Vitória Tedeschi Publicado em 02/08/2022, às 14h40
Nesta terça-feira (2), a Comissão de Segurança Pública da Câmara dos Deputados aprovou um projeto que anistia os policiais militares processados ou punidos pela atuação no Massacre do Carandiru. Ou seja, que "esquece" juridicamente de todos os crimes cometidos por eles.
A proposta do deputado Capitão Augusto (PL-SP) concede anistia aos crimes previstos no Código Penal, nas leis penais especiais, no Código Penal Militare nas infrações disciplinares conexas. Ao todo, 111 detentos morreram durante ação dos agentes no dia 2 de outubro de 1992 e 74 policiais foram julgados e condenados à prisão.
Na justificativa, o deputado argumentou que durante uma rebelião os policiais têm que agir de maneira proporcional "para conter a violência dos rebelados e, assim, cumprir sua missão de manter a ordem pública".
De acordo com o g1, o parlamentar sustentou ainda que o princípio da "individualização da pena" não é respeitado quando os episódios relacionados ao massacre são julgados e os policiais acabam condenados "somente por estarem no local do fato".
"Não há qualquer respaldo constitucional para a condenação desses profissionais sem elementos individualizados que apontem a relação entre os fatos delituosos e a autoria", afirmou o deputado Capitão Augusto.

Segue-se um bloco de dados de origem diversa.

(** A waiter that still waits is still registered, under its own id. *)
Lemma step_registered s s' id c :
  wf s -> c < length (channels s) -> step s s' ->
  (channels s !! c = Some Open -> pending_responses s !! id = Some c) ->
  c < length (channels s') /\
  (channels s' !! c = Some Open -> pending_responses s' !! id = Some c).
Proof.
  intros Hwf Hlt Hs Hreg. pose proof Hwf as [Hop Hinj].
  assert (channels s !! c = Some Open \/ exists ch, channels s !! c = Some ch /\ ch <> Open)
    as [Ho|(ch & Hc & Hch)].
  { destruct (lookup_lt_is_Some_2 _ _ Hlt) as [[] Hc]; [by left|right; eauto..]. }
  2: { pose proof (step_settled s s' c ch Hwf Hs Hch Hc) as Hc'.
       split; [by eapply lookup_lt_Some|]. rewrite Hc'. by intros [= ->]. }
  specialize (Hreg Ho). destruct Hs as [i|r|i]; cbn.
  - split.
    { unfold close_opt. case_match; rewrite length_app, ?length_close; lia. }
    intros Ho'. destruct (decide (i = id)) as [->|Hne]; [|by rewrite lookup_insert_ne].
    rewrite Hreg in Ho'. cbn in Ho'. rewrite lookup_app_l in Ho' by (by rewrite length_close).
    by rewrite lookup_close_open in Ho'.
  - unfold deliver_response.
    destruct (pending_responses s !! ResponseMessage.request_id r) as [c'|] eqn:Hc'; [|done]. cbn.
    rewrite length_insert. split; [done|]. destruct (decide (c = c')) as [<-|Hne].
    + by rewrite list_lookup_insert_eq.
    + intros _. rewrite lookup_delete_ne; [done|]. congruence.
  - unfold close_opt. destruct (decide (i = id)) as [->|Hne].
    + rewrite Hreg, length_close. split; [done|]. by rewrite lookup_close_open.
    + rewrite lookup_delete_ne by done. split; [|done]. case_match; by rewrite ?length_close.
Qed.

Lemma steps_registered s s' id c :
  steps s s' -> wf s -> c < length (channels s) ->
  (channels s !! c = Some Open -> pending_responses s !! id = Some c) ->
  channels s' !! c = Some Open -> pending_responses s' !! id = Some c.
Proof.
  induction 1 as [s|s s1 s2 Hs _ IH]; intros Hwf Hlt Hreg; [done|].
  destruct (step_registered s s1 id c Hwf Hlt Hs Hreg) as [Hlt1 Hreg1].
  apply IH; [by eapply step_wf|done|done].
Qed.

(** ** What the operations do to the calls that wait *)
Lemma poll_None c self : c < length (channels self) -> poll c self = None -> channels self !! c = Some Open.
Proof. intros [ch Hc]%lookup_lt_is_Some_2. unfold poll. rewrite Hc. by destruct ch. Qed.

Lemma steps_answered s s' c r :
  wf s -> steps s s' -> poll c s = Some (Ok r) -> poll c s' = Some (Ok r).
Proof.
  intros Hwf Hs Hp. unfold poll in *.
  destruct (channels s !! c) as [[|y|]|] eqn:Hc; try done. injection Hp as ->.
  by rewrite (steps_settled s s' c (Delivered r)).
Qed.

Lemma deliver_registered r self c :
  wf self -> pending_responses self !! ResponseMessage.request_id r = Some c ->
  let self' := deliver_response r self in
  poll c self' = Some (Ok r) /\
  pending_responses self' = delete (ResponseMessage.request_id r) (pending_responses self) /\
  forall c', c' <> c -> poll c' self' = poll c' self.
Proof.
  intros [Hop _] Hc. unfold deliver_response, poll. cbv zeta. rewrite Hc. cbn.
  pose proof (lookup_lt_Some _ _ _ (Hop _ _ Hc)). split_and!; [|done|].
  - by rewrite list_lookup_insert_eq.
  - intros c' Hne. by rewrite list_lookup_insert_ne.
Qed.

Lemma register_waits id self : let '(self', c) := register id self in poll c self' = None.
Proof.
  unfold poll. cbn. by rewrite lookup_app_r, length_close_opt, Nat.sub_diag by (by rewrite length_close_opt).
Qed.

Lemma register_replaces id self c :
  wf self -> pending_responses self !! id = Some c ->
  poll c (register id self).1 = Some (Err (Network "Response channel closed")).
Proof.
  intros [Hop _] Hc. pose proof (Hop _ _ Hc) as Ho. pose proof (lookup_lt_Some _ _ _ Ho).
  unfold poll. cbn. rewrite Hc. cbn. rewrite lookup_app_l by (by rewrite length_close).
  by rewrite lookup_close_open.
Qed.

Lemma expire_fails id self c :
  wf self -> pending_responses self !! id = Some c ->
  poll c (expire id self).1 = Some (Err (Network "Response channel closed")).
Proof.
  intros [Hop _] Hc. unfold poll. cbn. rewrite Hc. cbn. by rewrite lookup_close_open by eauto.
Qed.

Lemma expire_others id self c :
  pending_responses self !! id <> Some c -> poll c (expire id self).1 = poll c self.
Proof.
  intros Hc. unfold poll. cbn. destruct (pending_responses self !! id) as [c'|]; [|done]. cbn.
  rewrite lookup_close_ne; congruence.
Qed.
End Pending.
Abbreviation Pending := Pending.t.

Já o relator, deputado Sargento Fahur (PSD-PR), que deu parecer favorável ao projeto, afirmou que os policiais militares envolvidos no massacre foram "verdadeiros heróis" e "deveriam ser condecorados".
Em 2016, as condenações foram anuladas pelo Tribunal de Justiça de São Paulo. Entretanto, em 2021 o Superior Tribunal de Justiça (STJ) restabeleceu as condenações, e agora a proposta da comissão é para que novamente as condenações sejam perdoadas.
O Massacre do Carandiru foi uma chacina que ocorreu no Brasil, em 2 de outubro de 1992, quando uma intervenção da Polícia Militar do Estado de São Paulo, para conter uma rebelião na Casa de Detenção de São Paulo, que ficava na Zona Norte de São Paulo, causou a morte de 111 detentos.
Sobre esse caso considerado um dos mais sangrentos da história penitenciária mundial, existem opiniões diferentes. De um lado, o chefe da operação diz que agiu no estrito cumprimento do dever. Do outro, grupos de direitos humanos acreditam que houve intenção de exterminar os presos e reclamam que ninguém foi punido.